* Assignment: The required output is the exact run of lines below that opens at the line with "Definition MAXSERVNAME : nat := 32." and closes at the line with "Definition DONT_CHECK : Z := 0x7fffffff.".

(Material shown)

Definition MAXINCLUDELEVEL : nat := 8.
Definition MAXCFGLINE : nat := Z.to_nat 1024.
Definition MAX_WORDS_ON_LINE : nat := 64.
Definition MAXSERVNAME : nat := 32.
Definition MAXNODEINFO : nat := 120.
Definition LISTEN_ADDR_SZ : nat := 42.
Definition DEF_TIMEOUT : Z := 5 * 60.
Definition MIN_BLKSIZE : Z := 128.
Definition DEF_BLKSIZE : Z := 4 * 1024.
Definition ROOT_DOMAIN : cstr := str "binkp.net".
Definition A_ALL : Z := -1.
Definition DONT_CHECK : Z := 0x7fffffff.
Definition NL_PASSWORDS : Z := 2.
Definition MD_ON : Z := 1.
Definition MD_OFF : Z := -1.
Definition RIP_ON : Z := 1.
Definition RIP_SIP : Z := 2.
Definition NP_ON : Z := 1.
Definition NC_ON : Z := 1.
Definition AF_UNSPEC : Z := 0.
Definition AF_INET : Z := 2.
Definition AF_INET6 : Z := 10.

(** ** The state of the reader *)
Record READER := mkREADER {
  work_config : BINKD_CONFIG;
  nodes : WORLD;                     (* the node table of [work_config], and the system *)
  syslog_facility : Z;
  current_path : cstr;
  current_line : Z;
  errors : list (cstr * Z)           (* where [ConfigError] was called, last first *)
}.
#[export] Instance eta_READER : Eta READER := fun r =>
  mkREADER (work_config r) (nodes r) (syslog_facility r) (current_path r) (current_line r) (errors r).

Definition cfgM (A : Type) : Type := READER -> mem (option A * READER).
Definition ret {A} (a : A) : cfgM A := fun r => Ok (Some a, r).
Definition exit0 {A} : cfgM A := fun r => Ok (None, r).
Definition bind {A B} (m : cfgM A) (k : A -> cfgM B) : cfgM B := fun r =>
  let* x := m r in
  match x.1 with Some a => k a x.2 | None => Ok (None, x.2) end.
Definition lift {A} (m : mem A) : cfgM A := fun r => let* a := m in Ok (Some a, r).
Definition gets {A} (f : READER -> A) : cfgM A := fun r => Ok (Some (f r), r).
Definition modify (f : READER -> READER) : cfgM unit := fun r => Ok (Some tt, f r).
Definition set_work (f : BINKD_CONFIG -> BINKD_CONFIG) : cfgM unit := modify (fun r => r <| work_config ::= f |>).
Notation "'let!' x := m 'in' k" := (bind m (fun x => k))
  (at level 10, x pattern, m at level 100, k at level 200) : mem_scope.
Notation "m ;;; k" := (bind m (fun _ => k)) (at level 60, right associativity) : mem_scope.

(End Material shown)

* Output for this exercise:
Definition MAXSERVNAME : nat := 32.
Definition MAXNODEINFO : nat := 120.
Definition LISTEN_ADDR_SZ : nat := 42.
Definition DEF_TIMEOUT : Z := 5 * 60.
Definition MIN_BLKSIZE : Z := 128.
Definition DEF_BLKSIZE : Z := 4 * 1024.
Definition ROOT_DOMAIN : cstr := str "binkp.net".
Definition A_ALL : Z := -1.
Definition DONT_CHECK : Z := 0x7fffffff.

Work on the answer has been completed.